• [TASK DETAILS]
Would you work out how many lines below include the word "CBCT"? Only that number is wanted.

(EXERCISE MATERIAL)

(** * DICOM-CBCT-stats: header extraction, vendor corrections, de-duplication
      and tabular export ([scripts/DICOM-CBCT-stats.py]).

    The script walks a directory, reads every DICOM header, drops derived
    images, corrects two vendor quirks (Morita: dose hidden in the image
    comments; Planmeca: missing slice count, dose in 1/100 units), keeps one
    header per Series Instance UID and writes selected fields to a
    semicolon-delimited table.

    The development follows the script function by function.  Python
    exceptions are values of an error monad; the insertion-ordered dictionary
    of headers is an association list; the attribute store of a header is a
    finite map; IEEE doubles are [spec_float] at precision 53. *)

From Stdlib Require Import ZArith NArith Ascii Bool Lia.
From Stdlib Require Import Floats.SpecFloat.
From stdpp Require Import base option list strings gmap.

Local Open Scope Z_scope.

(* String concatenation computes on its first argument. *)
#[local] Arguments String.append !_ _ : simpl nomatch.

(** ** Exceptions *)

Inductive exn :=
| TypeError
| AttributeError
| OverflowError
| ValueError
| InvalidDicomError
| OSError.

Inductive result (A : Type) :=
| Ok (a : A)
| Raise (e : exn).
Arguments Ok {A} a.
Arguments Raise {A} e.

#[global] Instance result_ret : MRet result := λ A a, Ok a.
#[global] Instance result_bind : MBind result := λ A B k m,
  match m with
  | Ok a => k a
  | Raise e => Raise e
  end.

(** ** Strings

    A Python [str] is modelled as a sequence of 8-bit code points.  In that
    range the only characters of class [\d] are ['0'..'9'], and
    [str.isspace] holds of the twelve code points listed in [is_space]. *)

Module Str.

Definition is_digit (c : ascii) : bool :=
  let n := N_of_ascii c in ((48 <=? n) && (n <=? 57))%N.

Definition is_space (c : ascii) : bool :=
  let n := N_of_ascii c in
  (((9 <=? n) && (n <=? 13)) || ((28 <=? n) && (n <=? 32))
   || (n =? 133) || (n =? 160))%N.

Definition is_empty (s : string) : bool :=
  match s with EmptyString => true | String _ _ => false end.

(** [startswith p s]: [s] begins with the literal [p]; the rest is returned. *)
Fixpoint strip_prefix (p s : string) : option string :=
  match p with
  | EmptyString => Some s
  | String a p' =>
      match s with
      | String b s' => if Ascii.eqb a b then strip_prefix p' s' else None
      | EmptyString => None
      end
  end.

(** [needle in s] for two strings: substring search. *)
Fixpoint contains (needle s : string) : bool :=
  match strip_prefix needle s with
  | Some _ => true
  | None =>
      match s with
      | EmptyString => false
      | String _ s' => contains needle s'
      end
  end.

(** [s.lstrip()], [s.rstrip()], [s.strip()] with no argument. *)
Fixpoint lstrip (s : string) : string :=
  match s with
  | String c s' => if is_space c then lstrip s' else s
  | EmptyString => EmptyString
  end.

Fixpoint rstrip (s : string) : string :=
  match s with
  | String c s' =>
      let r := rstrip s' in
      if is_space c && is_empty r then EmptyString else String c r
  | EmptyString => EmptyString
  end.

Definition strip (s : string) : string := rstrip (lstrip s).

(** [s.replace(a, b)] for one-character [a] and [b]. *)
Fixpoint replace (a b : ascii) (s : string) : string :=
  match s with
  | String c s' => String (if Ascii.eqb c a then b else c) (replace a b s')
  | EmptyString => EmptyString
  end.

(End EXERCISE MATERIAL)

• [ANSWER SECTION]
2